§ **Problem requirements**
Please copy exactly the lines from the top of the data through the line containing "buffer_ok (Sketch1.distanceBuf (snd", and nothing else.

=== Material to process ===

Lemma smoothed_sample (a b c : Z) :
  is_sample a -> is_sample b -> is_sample c ->
  is_sample (Sketch1.medianOf3_allowInvalid a b c).
Proof.
  intros Ha Hb Hc.
  destruct (Z_lt_ge_dec a 0) as [Na|Pa];
    [destruct (Z_lt_ge_dec b 0) as [Nb|Pb];
     [destruct (Z_lt_ge_dec c 0) as [Nc|Pc]|]|].
  - left. rewrite medianOf3_cases.
    replace (0 <=? a) with false by (symmetry; apply Z.leb_gt; lia).
    replace (0 <=? b) with false by (symmetry; apply Z.leb_gt; lia).
    replace (0 <=? c) with false by (symmetry; apply Z.leb_gt; lia).
    reflexivity.
  - right. apply medianOf3_between;
      auto using is_sample_no_overflow, is_sample_valid_bounds; lia.
  - right. apply medianOf3_between;
      auto using is_sample_no_overflow, is_sample_valid_bounds; lia.
  - right. apply medianOf3_between;
      auto using is_sample_no_overflow, is_sample_valid_bounds; lia.
Qed.

(** The smoothed distance is itself a sample: in every pass over a buffer
    of samples, with an echo [pulseIn] can report, the smoother returns the
    invalid marker or a distance in [0, 6000] mm, and leaves a buffer of
    samples behind. *)
Theorem smoothed_is_a_sample (us : Z) (g : Sketch1.Globals) :
  0 <= us <= Sketch1.TIMEOUT_US ->
  buffer_ok (Sketch1.distanceBuf g) (Sketch1.distanceIdx g) ->
  is_sample (fst (Sketch1.readAndSmoothDistanceMm us g)) /\
  buffer_ok (Sketch1.distanceBuf (snd (Sketch1.readAndSmoothDistanceMm us g)))
            (Sketch1.distanceIdx (snd (Sketch1.readAndSmoothDistanceMm us g))).
Proof.
  intros Hus Hg.
  destruct (readAndSmooth_buffer us g Hus Hg) as [Hok (a & b & c & Hb & Hr & _)].
  split; [|exact Hok].
  rewrite Hr.
  destruct Hok as [(a' & b' & c' & Hb' & Ha & Hbs & Hc) _].
  rewrite Hb in Hb'. injection Hb' as -> -> ->.
  apply smoothed_sample; assumption.
Qed.

Lemma smoothed_is_a_sample_witness :
  is_sample (fst (Sketch1.readAndSmoothDistanceMm 4665 Sketch1.globals0)).
Proof.
  apply (smoothed_is_a_sample 4665 Sketch1.globals0).
  - unfold Sketch1.TIMEOUT_US. lia.
  - apply power_up_buffer.
Defined.

(* ===================================================================== *)
(** * Cadence: saturation and envelope *)
(* ===================================================================== *)

Lemma f32_same_eq (x y : f32) : f32_same x y = true -> x = y.
Proof.
  destruct x as [s|s| |s m e], y as [t|t| |t n f]; cbn [f32_same];
    try discriminate; try reflexivity.
  - intros H. apply Bool.eqb_prop in H. congruence.
  - intros H. apply Bool.eqb_prop in H. congruence.
  - intros H. apply andb_prop in H as [H He]. apply andb_prop in H as [Hs Hm].
    apply Bool.eqb_prop in Hs. apply Pos.eqb_eq in Hm. apply Z.eqb_eq in He.
    congruence.
Qed.

Lemma compute_by_norm (cfg : Sketch1.Tunables) (d : Z) :
  Sketch1.periodMs (Sketch1.computePatternFromDistance cfg d true)
  = fst (cadence_of_norm cfg (norm_clamped cfg d)) /\
  Sketch1.toneHz (Sketch1.computePatternFromDistance cfg d true)
  = snd (cadence_of_norm cfg (norm_clamped cfg d)).
Proof. split; reflexivity. Qed.

Lemma near_table :
  forall_range saturation_row_ok (-1) Sketch2.NEAR_MM = true.
Proof. vm_compute. reflexivity. Qed.

Lemma far_table :
  forall_range saturation_row_ok Sketch2.FAR_MM MAX_SAMPLE_MM = true.
Proof. vm_compute. reflexivity. Qed.

Lemma saturated_near (d : Z) :
  -1 <= d <= Sketch2.NEAR_MM ->
  Sketch1.computePatternFromDistance Sketch2.tunables d true
  = Sketch1.mkPatternParams 110 1600 33 77.
Proof.
  intros H. pose proof (forall_range_spec _ _ _ near_table d H) as Hr.
  unfold saturation_row_ok in Hr. apply f32_same_eq in Hr.
  replace (d <=? Sketch2.NEAR_MM) with true in Hr
    by (symmetry; apply Z.leb_le; lia).
  destruct (compute_by_norm Sketch2.tunables d) as [Hp Ht].
  destruct (compute_split Sketch2.tunables d true) as [Hon Hoff].
  cbv zeta in Hon, Hoff.
  rewrite Hr in Hp, Ht.
  change (fst (cadence_of_norm Sketch2.tunables lit_1_0))
    with (fst (110, 1600)) in Hp.
  change (snd (cadence_of_norm Sketch2.tunables lit_1_0))
    with (snd (110, 1600)) in Ht.
  cbn [fst snd] in Hp, Ht.
  destruct (Sketch1.computePatternFromDistance Sketch2.tunables d true)
    as [per tn on off].
  cbn [Sketch1.periodMs Sketch1.toneHz Sketch1.onMs Sketch1.offMs] in *.
  subst per tn. rewrite Hoff, Hon. reflexivity.
Qed.

Lemma saturated_far (d : Z) :
  Sketch2.FAR_MM <= d <= MAX_SAMPLE_MM ->
  Sketch1.computePatternFromDistance Sketch2.tunables d true
  = Sketch1.mkPatternParams 1600 400 480 1120.
Proof.
  intros H. pose proof (forall_range_spec _ _ _ far_table d H) as Hr.
  unfold saturation_row_ok in Hr. apply f32_same_eq in Hr.
  replace (d <=? Sketch2.NEAR_MM) with false in Hr
    by (symmetry; apply Z.leb_gt;
        unfold Sketch2.NEAR_MM, Sketch2.FAR_MM in *; lia).
  destruct (compute_by_norm Sketch2.tunables d) as [Hp Ht].
  destruct (compute_split Sketch2.tunables d true) as [Hon Hoff].
  cbv zeta in Hon, Hoff.
  rewrite Hr in Hp, Ht.
  change (fst (cadence_of_norm Sketch2.tunables lit_0_0))
    with (fst (1600, 400)) in Hp.
  change (snd (cadence_of_norm Sketch2.tunables lit_0_0))
    with (snd (1600, 400)) in Ht.
  cbn [fst snd] in Hp, Ht.
  destruct (Sketch1.computePatternFromDistance Sketch2.tunables d true)
    as [per tn on off].
  cbn [Sketch1.periodMs Sketch1.toneHz Sketch1.onMs Sketch1.offMs] in *.
  subst per tn. rewrite Hoff, Hon. reflexivity.
Qed.

(** Outside the ramp the cadence saturates.  Called with [inRange = true]
    on any sample at or beyond FAR (up to 6000 mm) the mapper returns the
    slowest cadence (1600 ms, 400 Hz, 480 on, 1120 off); on any sample at or
    inside NEAR, the invalid marker -1 included, the fastest (110 ms,
    1600 Hz, 33 on, 77 off).  Tunables of the second sketch; part 3 of its
    loop does the same. *)
Theorem cadence_saturates (d : Z) :
  (Sketch2.FAR_MM <= d <= MAX_SAMPLE_MM ->
   Sketch1.computePatternFromDistance Sketch2.tunables d true
   = Sketch1.mkPatternParams 1600 400 480 1120 /\
   Sketch2.loop_pattern d true = (1600, 400)) /\
  (-1 <= d <= Sketch2.NEAR_MM ->
   Sketch1.computePatternFromDistance Sketch2.tunables d true
   = Sketch1.mkPatternParams 110 1600 33 77 /\
   Sketch2.loop_pattern d true = (110, 1600)).
Proof.
  split; intros H; rewrite loop_pattern_eq.
  - rewrite (saturated_far d H). split; reflexivity.
  - rewrite (saturated_near d H). split; reflexivity.
Qed.

Lemma cadence_saturates_witness :
  Sketch1.computePatternFromDistance Sketch2.tunables 6000 true
  = Sketch1.mkPatternParams 1600 400 480 1120 /\
  Sketch2.loop_pattern 6000 true = (1600, 400).
Proof.
  destruct (cadence_saturates 6000) as [H _].
  apply H. unfold Sketch2.FAR_MM, MAX_SAMPLE_MM. lia.
Defined.

Lemma split_bounds (period : Z) :
  110 <= period <= 1600 ->
  33 <= Sketch2.loop_onMs period <= 480 /\
  77 <= Sketch2.loop_offMs period (Sketch2.loop_onMs period) <= 1120.
Proof.
  intros H.
  destruct (split_row period) as [Hon Hsum]; [unfold INT_MAX; lia|].
  assert (Hb : 33 <= period * 3 / 10 <= 480).
  { split; [apply Z.div_le_lower_bound | apply Z.div_le_upper_bound]; lia. }
  assert (Hc : period * 3 / 10 * 10 <= period * 3
               /\ period * 3 < (period * 3 / 10 + 1) * 10).
  { pose proof (Z.mul_div_le (period * 3) 10 ltac:(lia)).
    pose proof (Z.mul_succ_div_gt (period * 3) 10 ltac:(lia)). lia. }
  rewrite Hon in *. lia.
Qed.

(** The cadence never leaves its envelope.  For every value the smoother
    can hand over (-1 to 6000), in range or not, the period is within
    [MIN_PERIOD, MAX_PERIOD] = [110, 1600] ms, the tone within
    [TONE_MIN, TONE_MAX] = [400, 1600] Hz, the ON part within [33, 480] ms
    and the OFF part within [77, 1120] ms.  Tunables of the second sketch;
    part 3 of its loop does the same. *)
Theorem cadence_envelope (d : Z) (r : bool) :
  -1 <= d <= MAX_SAMPLE_MM ->
  let p := Sketch1.computePatternFromDistance Sketch2.tunables d r in
  (Sketch2.MIN_PERIOD_MS <= Sketch1.periodMs p <= Sketch2.MAX_PERIOD_MS) /\
  (Sketch2.TONE_MIN_HZ <= Sketch1.toneHz p <= Sketch2.TONE_MAX_HZ) /\
  (33 <= Sketch1.onMs p <= 480) /\ (77 <= Sketch1.offMs p <= 1120) /\
  Sketch2.loop_pattern d r = (Sketch1.periodMs p, Sketch1.toneHz p).
Proof.
  intros H p.
  assert (Hpt : (Sketch2.MIN_PERIOD_MS <= Sketch1.periodMs p <= Sketch2.MAX_PERIOD_MS)
                /\ (Sketch2.TONE_MIN_HZ <= Sketch1.toneHz p <= Sketch2.TONE_MAX_HZ)).
  { subst p. destruct r; [|vm_compute; intuition discriminate].
    destruct (Z_le_gt_dec d Sketch2.NEAR_MM) as [Hn|Hn];
      [|destruct (Z_le_gt_dec Sketch2.FAR_MM d) as [Hf|Hf]].
    - rewrite saturated_near by lia. vm_compute. intuition discriminate.
    - rewrite saturated_far by lia. vm_compute. intuition discriminate.
    - assert (Hd : 0 <= d <= Sketch2.FAR_MM)
        by (unfold Sketch2.NEAR_MM in *; lia).
      destruct (cadence_row d Hd) as (Hp & Ht & _). split; assumption. }
  destruct Hpt as [Hp Ht].
  destruct (compute_split Sketch2.tunables d r) as [Hon Hoff].
  cbv zeta in Hon, Hoff. fold p in Hon, Hoff.
  destruct (split_bounds (Sketch1.periodMs p)) as [Hb1 Hb2];
    [unfold Sketch2.MIN_PERIOD_MS, Sketch2.MAX_PERIOD_MS in Hp; exact Hp|].
  rewrite <- Hon in Hb1. rewrite <- Hon, <- Hoff in Hb2.
  repeat split; try lia. apply loop_pattern_eq.
Qed.

Lemma cadence_envelope_witness :
  33 <= Sketch1.onMs (Sketch1.computePatternFromDistance Sketch2.tunables 450 true)
     <= 480.
Proof.
  destruct (cadence_envelope 450 true) as (_ & _ & H & _).
  - unfold MAX_SAMPLE_MM. lia.
  - exact H.
Defined.

(* ===================================================================== *)
(** * Output driver: what the pins can and cannot show *)
(* ===================================================================== *)

Lemma driveOutputs_start (p : Sketch1.PatternParams) (now : Z)
  (s : Sketch1.PatternState) (b : Board) :
  Sketch1.phaseStartMs s = 0 ->
  Sketch1.driveOutputs true p now s b
  = (Sketch1.mkPatternState now true,
     tone (Sketch1.toneHz p)
       (digitalWrite PIN_LED_RED HIGH (digitalWrite PIN_LED_GREEN LOW b))).
Proof.
  intros Hs. unfold Sketch1.driveOutputs. cbn [negb]. rewrite Hs. reflexivity.
Qed.

Lemma driveOutputs_green (r : bool) (p : Sketch1.PatternParams) (now : Z)
  (s : Sketch1.PatternState) (b : Board) :
  ledGreen (snd (Sketch1.driveOutputs r p now s b)) = negb r /\
  (r = false ->
   ledRed (snd (Sketch1.driveOutputs r p now s b)) = LOW /\
   buzzer (snd (Sketch1.driveOutputs r p now s b)) = None).
Proof.
  unfold Sketch1.driveOutputs.
  destruct r; cbn [negb].
  - split; [|discriminate].
    destruct (Sketch1.phaseOn s); split_comparisons; reflexivity.
  - repeat split.
Qed.

Lemma loop_outputs_green (r : bool) (periodMs toneHz now : Z)
  (g : Sketch2.Globals) (b : Board) :
  ledGreen (snd (Sketch2.loop_outputs r periodMs toneHz now g b)) = negb r /\
  (r = false ->
   ledRed (snd (Sketch2.loop_outputs r periodMs toneHz now g b)) = LOW /\
   buzzer (snd (Sketch2.loop_outputs r periodMs toneHz now g b)) = None).
Proof.
  unfold Sketch2.loop_outputs.
  destruct r; cbn [negb].
  - split; [|discriminate].
    destruct (Sketch2.phaseStartMs g =? 0); cbv beta iota zeta;
      cbn [Sketch2.phaseOn Sketch2.phaseStartMs];
      try destruct (Sketch2.phaseOn g); split_comparisons; reflexivity.
  - repeat split.
Qed.

Lemma loop1_board (cfg : Sketch1.Tunables) (us now : Z) (g : Sketch1.Globals)
  (b : Board) :
  exists d r p,
    r = (0 <=? d) && (d <=? Sketch1.FAR_DISTANCE_MM cfg) /\
    d = fst (Sketch1.readAndSmoothDistanceMm us g) /\
    p = Sketch1.computePatternFromDistance cfg d r /\
    Sketch1.pattern (fst (Sketch1.loop cfg us now g b))
    = fst (Sketch1.driveOutputs r p now (Sketch1.pattern g) b) /\
    snd (Sketch1.loop cfg us now g b)
    = Sketch1.logStatus d r p
        (snd (Sketch1.driveOutputs r p now (Sketch1.pattern g) b)).
Proof.
  unfold Sketch1.loop, Sketch1.readAndSmoothDistanceMm.
  cbv beta iota zeta. cbn [Sketch1.pattern fst].
  eexists _, _, _. split; [reflexivity|]. split; [reflexivity|].
  split; [reflexivity|].
  destruct (Sketch1.driveOutputs _ _ _ _ _) as [s b']. split; reflexivity.
Qed.

Lemma loop2_board (us now : Z) (g : Sketch2.Globals) (b : Board) :
  exists d r per tn line g0,
    r = (0 <=? d) && (d <=? Sketch2.FAR_MM) /\
    (per, tn) = Sketch2.loop_pattern d r /\
    Sketch2.phaseStartMs g0 = Sketch2.phaseStartMs g /\
    Sketch2.phaseOn g0 = Sketch2.phaseOn g /\
    fst (Sketch2.loop us now g b) = fst (Sketch2.loop_outputs r per tn now g0 b) /\
    snd (Sketch2.loop us now g b)
    = println line (snd (Sketch2.loop_outputs r per tn now g0 b)).
Proof.
  unfold Sketch2.loop. cbv beta iota zeta.
  cbn [Sketch2.last3 Sketch2.idx Sketch2.phaseStartMs Sketch2.phaseOn].
  match goal with
  | |- context [Sketch2.loop_pattern ?d ?r] =>
      destruct (Sketch2.loop_pattern d r) as [per tn] eqn:E
  end.
  match goal with
  | |- context [Sketch2.loop_outputs ?r per tn now ?g0 b] =>
      exists (Sketch2.median3 (aget (Sketch2.last3 g0) 0) (aget (Sketch2.last3 g0) 1)
                (aget (Sketch2.last3 g0) 2)), r, per, tn;
      destruct (Sketch2.loop_outputs r per tn now g0 b) as [g' b'] eqn:Eo;
      eexists _, g0
  end.
  cbn [Sketch2.last3 Sketch2.phaseStartMs Sketch2.phaseOn] in *.
  split; [reflexivity|]. split; [symmetry; exact E|].
  split; [reflexivity|]. split; [reflexivity|].
  rewrite Eo. split; reflexivity.
Qed.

===

§ **Task solution**
Lemma smoothed_sample (a b c : Z) :
  is_sample a -> is_sample b -> is_sample c ->
  is_sample (Sketch1.medianOf3_allowInvalid a b c).
Proof.
  intros Ha Hb Hc.
  destruct (Z_lt_ge_dec a 0) as [Na|Pa];
    [destruct (Z_lt_ge_dec b 0) as [Nb|Pb];
     [destruct (Z_lt_ge_dec c 0) as [Nc|Pc]|]|].
  - left. rewrite medianOf3_cases.
    replace (0 <=? a) with false by (symmetry; apply Z.leb_gt; lia).
    replace (0 <=? b) with false by (symmetry; apply Z.leb_gt; lia).
    replace (0 <=? c) with false by (symmetry; apply Z.leb_gt; lia).
    reflexivity.
  - right. apply medianOf3_between;
      auto using is_sample_no_overflow, is_sample_valid_bounds; lia.
  - right. apply medianOf3_between;
      auto using is_sample_no_overflow, is_sample_valid_bounds; lia.
  - right. apply medianOf3_between;
      auto using is_sample_no_overflow, is_sample_valid_bounds; lia.
Qed.

(** The smoothed distance is itself a sample: in every pass over a buffer
    of samples, with an echo [pulseIn] can report, the smoother returns the
    invalid marker or a distance in [0, 6000] mm, and leaves a buffer of
    samples behind. *)
Theorem smoothed_is_a_sample (us : Z) (g : Sketch1.Globals) :
  0 <= us <= Sketch1.TIMEOUT_US ->
  buffer_ok (Sketch1.distanceBuf g) (Sketch1.distanceIdx g) ->
  is_sample (fst (Sketch1.readAndSmoothDistanceMm us g)) /\
  buffer_ok (Sketch1.distanceBuf (snd (Sketch1.readAndSmoothDistanceMm us g)))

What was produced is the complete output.